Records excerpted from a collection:
=====

(* ===== verification/LocalStorage.v ===== *)
(** * The local storage: [storage/local.py]

    [LocalConfigStorage] over a file system: a tree of directories and files
    addressed by absolute resolved paths.  [resolve] is [Path.resolve], an
    arbitrary function, so symbolic links are covered.  Every system call
    takes one entry of [fs_faults] and raises [OSError] when it is true. *)

From Stdlib Require Import ZArith Lia Strings.Ascii.
From stdpp Require Import base gmap list strings.
From S2P Require Import Prelude Strings Hashing World Storage.
#[local] Open Scope string_scope.
#[local] Open Scope list_scope.
#[local] Open Scope Z_scope.

Abbreviation path := (list string).

Inductive node :=
  | Dir
  | File (content : bytes).

#[export] Instance node_eq_dec : EqDecision node.
Proof. solve_decision. Defined.

Record fs := {
  fs_nodes : gmap path node;
  fs_faults : list bool;
}.
#[export] Instance eta_fs : Eta fs := λ r,
  {| fs_nodes := fs_nodes r; fs_faults := fs_faults r |}.

(** ** System calls *)

Definition os_call : M fs unit := λ s,
  match fs_faults s with
  | [] => (Ok tt, s)
  | b :: f => ((if b then Err OSError else Ok tt), s <| fs_faults := f |>)
  end.

Definition is_file (p : path) (s : fs) : bool :=
  match fs_nodes s !! p with Some (File _) => true | _ => false end.
Definition path_exists (p : path) (s : fs) : bool :=
  match fs_nodes s !! p with Some _ => true | None => false end.

(** [path.mkdir(parents=True, exist_ok=True)], from the top down. *)
Fixpoint mkdirs (done rest : path) : M fs unit :=
  match rest with
  | [] => mret tt
  | c :: rest' =>
      let p := done ++ [c] in
      n ← gets (λ s, fs_nodes s !! p);
      _ ← match n with
          | Some Dir => mret tt
          | Some (File _) => raise OSError
          | None => _ ← os_call; modify (λ s, s <| fs_nodes := <[p := Dir]> (fs_nodes s) |>)
          end;
      mkdirs p rest'
  end.

Definition write_file (p : path) (content : bytes) : M fs unit :=
  modify (λ s, s <| fs_nodes := <[p := File content]> (fs_nodes s) |>).

(** [os.replace(src, dst)] of a regular file. *)
Definition os_replace (src dst : path) : M fs unit :=
  _ ← os_call;
  n ← gets (λ s, (fs_nodes s !! src, fs_nodes s !! dst));
  match n with
  | (Some (File c), (None | Some (File _))) =>
      modify (λ s, s <| fs_nodes := <[dst := File c]> (base.delete src (fs_nodes s)) |>)
  | _ => raise OSError
  end.

(** [path.unlink(missing_ok=True)] *)
Definition unlink (p : path) : M fs unit :=
  _ ← os_call;
  n ← gets (λ s, fs_nodes s !! p);
  match n with
  | None => mret tt
  | Some (File _) => modify (λ s, s <| fs_nodes := base.delete p (fs_nodes s) |>)
  | Some Dir => raise OSError
  end.

(** [except OSError as exc: raise StorageError(message) from exc] *)
Definition os_guard {A} (message : string) (m : M fs A) : M fs A :=
  try_catch m (λ e, if is_os_error e then raise (StorageError message) else raise e).

Section local_storage.
Context (root : path) (resolve : path → path).
(** The name [tempfile.mkstemp] finds free in a directory. *)
Context (mkstemp_name : gmap path node → path → string → string).

(* src: storage/local.py 22 31 LocalConfigStorage._path *)
Definition local_path (key : string) : result path :=
  if bool_decide (key = "") || has_char backslash key
  then Err (StorageError "Invalid storage key.")
  else if is_absolute key
          || existsb (λ p, bool_decide (p ∈ [""; "."; ".."])) (path_parts key)
  then Err (StorageError "Invalid storage key.")
  else if has_char nul key then Err (ValueError "embedded null byte")
  else
    let candidate := resolve (root ++ path_parts key) in
    if bool_decide (candidate = root) || negb (bool_decide (root `prefix_of` candidate))
    then Err (StorageError "Storage key escapes the configured root.")
    else Ok candidate.

Definition parent (p : path) : path := removelast p.

(* src: storage/local.py 33 71 LocalConfigStorage.put *)
Definition local_put (key : string) (content : bytes) (metadata : list (string * string))
    : M fs StorageObject :=
  p ← lift (local_path key);
  _ ← os_guard "Local configuration write failed." (
    _ ← mkdirs [] (parent p);
    _ ← os_call;
    name ← gets (λ s, mkstemp_name (fs_nodes s) (parent p) (List.last p ""));
    let temp := parent p ++ [name] in
    _ ← write_file temp [];
    _ ← try_catch
          (_ ← os_call;
           _ ← os_call;
           _ ← write_file temp content;
           os_replace temp p)
          (λ e, _ ← try_catch (unlink temp) (λ _, mret tt); raise e);
    os_call);
  mret {| so_key := key; so_size := Z.of_nat (length content); so_metadata := metadata |}.

(* src: storage/local.py 73 77 LocalConfigStorage.get *)
Definition local_get (key : string) : M fs bytes :=
  p ← lift (local_path key);
  os_guard "Local configuration read failed." (
    _ ← os_call;
    n ← gets (λ s, fs_nodes s !! p);
    match n with Some (File c) => mret c | _ => raise OSError end).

=====

__Work task__
Above this instruction are the records; retype exactly the lines from the one containing "fs_faults := f |>)" up to and including the one containing "(File _) => raise OSError".

__Exercise output__
  | b :: f => ((if b then Err OSError else Ok tt), s <| fs_faults := f |>)
  end.

Definition is_file (p : path) (s : fs) : bool :=
  match fs_nodes s !! p with Some (File _) => true | _ => false end.
Definition path_exists (p : path) (s : fs) : bool :=
  match fs_nodes s !! p with Some _ => true | None => false end.

(** [path.mkdir(parents=True, exist_ok=True)], from the top down. *)
Fixpoint mkdirs (done rest : path) : M fs unit :=
  match rest with
  | [] => mret tt
  | c :: rest' =>
      let p := done ++ [c] in
      n ← gets (λ s, fs_nodes s !! p);
      _ ← match n with
          | Some Dir => mret tt
          | Some (File _) => raise OSError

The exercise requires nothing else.